AIM To investigate the association between IBD and AF development.
METHODS We performed a population-based cohort study using records in the Korean National Health Insurance Services database between 2010 and 2014. A total of 37696 patients with IBD (12349 with Crohn’s disease and 25397 with ulcerative colitis) were identified. The incidence rate of newly diagnosed AF in patients with IBD was compared with that in a 3 times larger cohort of 113088 age- and sex-matched controls without IBD.
RESULTS During 4.9 ± 1.3 years of follow-up, 1120 patients newly diagnosed with AF (348 in the IBD group and 772 in controls) were identified. After adjustments using multivariable Cox proportional hazards, patients with IBD were at a 36% [95% confidence interval (CI) 20%-54%] higher risk of AF than controls. The association between IBD and the development of AF was stronger in younger than in older patients. Patients without cardiovascular risk factors showed a higher risk of AF primarily.
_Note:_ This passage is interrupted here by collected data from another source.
(* ===================================================================== *)
(** ** Further properties of the route                                   *)
(* ===================================================================== *)

(** *** Validation *)

Lemma z_required_range lo hi v n :
  z.required (z.max hi (z.min lo z.number)) v = Some n <->
  v = Some (JNum n) /\ (lo <= n)%Q /\ (n <= hi)%Q.
Proof.
  unfold z.required, z.max, z.min, z.number, JS.leb.
  destruct v as [[]|]; try (split; [done | by intros [? _]]).
  destruct (Qle_bool lo n0) eqn:E1; [destruct (Qle_bool n0 hi) eqn:E2 |].
  - apply Qle_bool_iff in E1, E2. split; [by intros [= <-] | by intros [[= <-] _]].
  - split; [done |]. intros [[= <-] [_ H]]. apply Qle_bool_iff in H. congruence.
  - split; [done |]. intros [[= <-] [H _]]. apply Qle_bool_iff in H. congruence.
Qed.

Lemma z_required_uuid p v s :
  z.required (z.uuid p z.string) v = Some s <-> v = Some (JStr s) /\ p s = true.
Proof.
  unfold z.required, z.uuid, z.string.
  destruct v as [[]|]; try (split; [done | by intros [? _]]).
  destruct (p s0) eqn:E; split; try done.
  - by intros [= <-].
  - by intros [[= <-] _].
  - intros [[= <-] ?]. congruence.
Qed.

Lemma z_optional_number v a :
  z.optional z.number v = Some a <-> v = JNum <$> a.
Proof.
  unfold z.optional, z.number.
  destruct v as [[]|], a; simpl; split; try done; by intros [= <-].
Qed.

Lemma z_optional_string v a :
  z.optional z.string v = Some a <-> v = JStr <$> a.
Proof.
  unfold z.optional, z.string.
  destruct v as [[]|], a; simpl; split; try done; by intros [= <-].
Qed.

(** What validation guarantees of the validated data. *)
Lemma submitSchema_fields is_uuid input (d : SubmitData) :
  submitSchema is_uuid input = Some d ->
  exists fields,
    input = JObj fields /\
    assoc "lat" fields = Some (JNum (lat d)) /\
    (-90 <= lat d)%Q /\ (lat d <= 90)%Q /\
    assoc "lon" fields = Some (JNum (lon d)) /\
    (-180 <= lon d)%Q /\ (lon d <= 180)%Q /\
    assoc "accuracy" fields = JNum <$> accuracy d /\
    assoc "timestamp" fields = JNum <$> timestamp d /\
    assoc "client_nonce" fields = Some (JStr (client_nonce d)) /\
    is_uuid (client_nonce d) = true /\
    assoc "message" fields = JStr <$> message d /\
    assoc "photoBase64" fields = JStr <$> photoBase64 d.
Proof.
  unfold submitSchema. destruct input as [| | | | |fields]; try done.
  unfold json_get. intros H.
  apply bind_Some in H as (la & Hla%z_required_range & H).
  apply bind_Some in H as (lo & Hlo%z_required_range & H).
  apply bind_Some in H as (ac & Hac%z_optional_number & H).
  apply bind_Some in H as (ts & Hts%z_optional_number & H).
  apply bind_Some in H as (no & Hno%z_required_uuid & H).
  apply bind_Some in H as (me & Hme%z_optional_string & H).
  apply bind_Some in H as (ph & Hph%z_optional_string & H).
  injection H as <-. simpl.
  destruct Hla as (? & ? & ?), Hlo as (? & ? & ?), Hno as (? & ?).
  exists fields. repeat split; done.
Qed.

(** X2. The payloads that the schema accepts, and what it makes of them:
    the body is an object; [lat] and [lon] are numbers within their ranges;
    [client_nonce] is a string that matches the UUID pattern; each optional
    key is absent or holds a value of its type (so [null] is refused); the
    validated data are those values, and nothing else of the object. *)
Theorem X2_schema_accepts_exactly is_uuid input (d : SubmitData) :
  submitSchema is_uuid input = Some d <->
  exists fields,
    input = JObj fields /\
    assoc "lat" fields = Some (JNum (lat d)) /\
    (-90 <= lat d)%Q /\ (lat d <= 90)%Q /\
    assoc "lon" fields = Some (JNum (lon d)) /\
    (-180 <= lon d)%Q /\ (lon d <= 180)%Q /\
    assoc "accuracy" fields = JNum <$> accuracy d /\
    assoc "timestamp" fields = JNum <$> timestamp d /\
    assoc "client_nonce" fields = Some (JStr (client_nonce d)) /\
    is_uuid (client_nonce d) = true /\
    assoc "message" fields = JStr <$> message d /\
    assoc "photoBase64" fields = JStr <$> photoBase64 d.
Proof.
  split; [apply submitSchema_fields |].
  intros (? & -> & Hla & ? & ? & Hlo & ? & ? & Hac & Hts & Hno & ? & Hme & Hph).
  unfold submitSchema, json_get.
  destruct d as [la lo ac ts no me ph]. simpl in *.
  apply bind_Some. exists la. split; [by apply z_required_range |].
  apply bind_Some. exists lo. split; [by apply z_required_range |].
  apply bind_Some. exists ac. split; [by apply z_optional_number |].
  apply bind_Some. exists ts. split; [by apply z_optional_number |].
  apply bind_Some. exists no. split; [by apply z_required_uuid |].
  apply bind_Some. exists me. split; [by apply z_optional_string |].
  apply bind_Some. exists ph. split; [by apply z_optional_string |].
  done.
Qed.

Lemma assoc_other k k' v fields :
  k <> k' -> assoc k ((k', v) :: fields) = assoc k fields.
Proof. intros Hne. simpl. by destruct (String.eqb_spec k k'). Qed.

(** X3. A key that the schema does not name is dropped: a payload with
    such a key validates to what it validates to without it. *)
Theorem X3_unknown_keys_are_ignored is_uuid k v fields :
  k ∉ schema_keys ->
  submitSchema is_uuid (JObj ((k, v) :: fields)) = submitSchema is_uuid (JObj fields).
Proof.
  intros Hk. unfold schema_keys in Hk.
  unfold submitSchema, json_get.
  rewrite !assoc_other; [done | ..]; intros <-; apply Hk; set_solver.
Qed.
Let fetch_dvf_transactions :=
  fetch_dvf_transactions urlencode md5_hexdigest strftime_ymd fromisoformat
    float_of_str validate_str validate_float validate_int http_get gdpr_config.
Let fetch_dpe_diagnostics :=
  fetch_dpe_diagnostics urlencode md5_hexdigest strftime_ymd fromisoformat
    float_of_str validate_str validate_float http_get.

(** *** The retry loop *)

(** The loop touches neither the cache nor the session. *)
Lemma retry_loop_frame url params max_retries remaining : ∀ attempt_no w,
  redis_client (retry_loop http_get remaining attempt_no url params max_retries w).2
  = redis_client w
  ∧ session (retry_loop http_get remaining attempt_no url params max_retries w).2
    = session w.
Proof.
  induction remaining as [|remaining IH]; intros attempt_no w; simpl.
  - split; reflexivity.
  - destruct (http_get url params (requests w)); simpl; try (split; reflexivity).
    destruct (Z.ltb attempt_no (max_retries - 1)); simpl; try (split; reflexivity).
    destruct (RETRY_BACKOFF_SECONDS !! Z.to_nat attempt_no);
      simpl; try (split; reflexivity).
    match goal with
    | |- context [retry_loop _ _ ?a _ _ _ ?w'] => destruct (IH a w') as [-> ->]
    end.
    split; reflexivity.
Qed.

Lemma fetch_with_retry_frame url params max_retries w :
  redis_client (_fetch_with_retry http_get url params max_retries w).2
  = redis_client w.
Proof.
  unfold _fetch_with_retry. destruct (session w); [|reflexivity].
  apply retry_loop_frame.
Qed.


(** *** The two shapes of a transaction fetch *)

Lemma fetch_dvf_run code_postal code_commune date_min date_max type_local limit w :
  let params := dvf_params strftime_ymd code_postal code_commune date_min
                  date_max type_local limit in
  fetch_dvf_transactions code_postal code_commune date_min date_max
    type_local limit w
  = match _get_from_cache (cache_key "dvf" params) w with
    | (Ok (Some records), w0) => (dvf_of_records records limit, w0)
    | (Ok None, w0) =>
        match _fetch_with_retry http_get DVF_BASE_URL params MAX_RETRIES w0 with
        | (Ok response, w1) =>
            match response ≫= (.!! "records") with
            | None => (Ok [], w1)
            | Some records =>
                (dvf_of_records records limit,
                 (_set_to_cache (cache_key "dvf" params) records CACHE_TTL_DVF w1).2)
            end
        | (Raise e, w1) => (Raise e, w1)
        end
    | (Raise e, w0) => (Raise e, w0)
    end.
Proof.
  intros params. unfold fetch_dvf_transactions, Fetcher.fetch_dvf_transactions.
  fold params. rewrite bind_run. fold cache_key.
  destruct (_get_from_cache (cache_key "dvf" params) w) as [[[records|]|e] w0];
    try reflexivity.
  rewrite bind_run.
  destruct (_fetch_with_retry http_get DVF_BASE_URL params MAX_RETRIES w0)
    as [[response|e] w1]; try reflexivity.
  destruct (response ≫= (.!! "records")) as [records|]; try reflexivity.
  rewrite bind_run. unfold _set_to_cache, lift.
  destruct (redis_client w1); reflexivity.
Qed.

Lemma fetch_dpe_run code_postal classe type_batiment date_min limit w :
  let params := dpe_params strftime_ymd code_postal classe type_batiment
                  date_min limit in
  fetch_dpe_diagnostics code_postal classe type_batiment date_min limit w
  = match _get_from_cache (cache_key "dpe" params) w with
    | (Ok (Some results), w0) => (dpe_of_results results limit, w0)
    | (Ok None, w0) =>
        match _fetch_with_retry http_get ADEME_DPE_BASE_URL params MAX_RETRIES w0 with
        | (Ok response, w1) =>
            match response ≫= (.!! "results") with
            | None => (Ok [], w1)
            | Some results =>
                (dpe_of_results results limit,
                 (_set_to_cache (cache_key "dpe" params) results CACHE_TTL_DPE w1).2)
            end
        | (Raise e, w1) => (Raise e, w1)
        end
    | (Raise e, w0) => (Raise e, w0)
    end.
Proof.
  intros params. unfold fetch_dpe_diagnostics, Fetcher.fetch_dpe_diagnostics.
  fold params. rewrite bind_run. fold cache_key.
  destruct (_get_from_cache (cache_key "dpe" params) w) as [[[results|]|e] w0];
    try reflexivity.
  rewrite bind_run.
  destruct (_fetch_with_retry http_get ADEME_DPE_BASE_URL params MAX_RETRIES w0)
    as [[response|e] w1]; try reflexivity.
  destruct (response ≫= (.!! "results")) as [results|]; try reflexivity.
  rewrite bind_run. unfold _set_to_cache, lift.
  destruct (redis_client w1); reflexivity.
Qed.


(** An attempt that fails with anything but a client error is not
    retried: the exception leaves the retry loop, and the fetch. *)
Lemma other_failure_propagates
    code_postal code_commune date_min date_max type_local limit w :
  let dvf := dvf_params strftime_ymd code_postal code_commune date_min
               date_max type_local limit in
  session w = true →
  _get_from_cache (cache_key "dvf" dvf) w = (Ok None, w) →
  http_get DVF_BASE_URL dvf (requests w) = OtherFailure →
  (fetch_dvf_transactions code_postal code_commune date_min date_max
     type_local limit w).1 = Raise OtherError.
Proof.
  intros dvf Hs Hmiss Hfail. rewrite fetch_dvf_run. fold dvf. rewrite Hmiss.
  unfold _fetch_with_retry. rewrite Hs. simpl. rewrite Hfail. reflexivity.
Qed.

(** *** Anonymization *)

(** C10: on a record, [_anonymize_address] never fails; with exact
    addresses excluded the record it returns has lost [adresse_numero]
    and [adresse_nom_voie], has lost [longitude] and [latitude] exactly
    when the level is "commune", and agrees with the input on every other
    key; with exact addresses included it is the input itself. *)
Theorem anonymize_address_frame (t : gmap string json) :
  ∃ t', _anonymize_address gdpr_config (JDict t) = Ok (JDict t')
        ∧ (∀ k, t' !! k = anonymized_lookup gdpr_config t k)
        ∧ (if include_exact_addresses gdpr_config then t' = t
           else t' !! "adresse_numero" = None
                ∧ t' !! "adresse_nom_voie" = None
                ∧ (if String.eqb (anonymization_level gdpr_config) "commune"
                   then t' !! "longitude" = None ∧ t' !! "latitude" = None
                   else t' !! "longitude" = t !! "longitude"
                        ∧ t' !! "latitude" = t !! "latitude")
                ∧ ∀ k, k ≠ "adresse_numero" → k ≠ "adresse_nom_voie" →
                       k ≠ "longitude" → k ≠ "latitude" →
                       t' !! k = t !! k).
Proof.
  unfold _anonymize_address, anonymized_lookup.
  destruct (include_exact_addresses gdpr_config); simpl.
  { exists t. repeat split; reflexivity. }
  eexists. split; [reflexivity|].
  destruct (String.eqb (anonymization_level gdpr_config) "commune"); simpl.
  - split; [|repeat split; intros; del; reflexivity].
    intros k.
    destruct (String.eqb_spec k "adresse_numero") as [->|]; [del; reflexivity|].
    destruct (String.eqb_spec k "adresse_nom_voie") as [->|]; [del; reflexivity|].
    destruct (String.eqb_spec k "longitude") as [->|]; [del; reflexivity|].
    destruct (String.eqb_spec k "latitude") as [->|]; del; reflexivity.
  - split; [|repeat split; intros; del; reflexivity].
    intros k.
    destruct (String.eqb_spec k "adresse_numero") as [->|]; [del; reflexivity|].
    destruct (String.eqb_spec k "adresse_nom_voie") as [->|]; [del; reflexivity|].
    rewrite orb_false_r. del; reflexivity.
Qed.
Additionally, patients receiving immun-omodulators [Hazard ration (HR) 1.46, 95%CI 1.31-1.89], systemic corticosteroids (HR 1.37, 95%CI 1.10-1.71), or biologics agents (HR 2.38, 95%CI 1.51-3.75) were at higher risk of AF than patients without them.
CONCLUSION IBD significantly increased the risk of AF, and the impact of IBD on developing AF was in patients with moderate to severe disease.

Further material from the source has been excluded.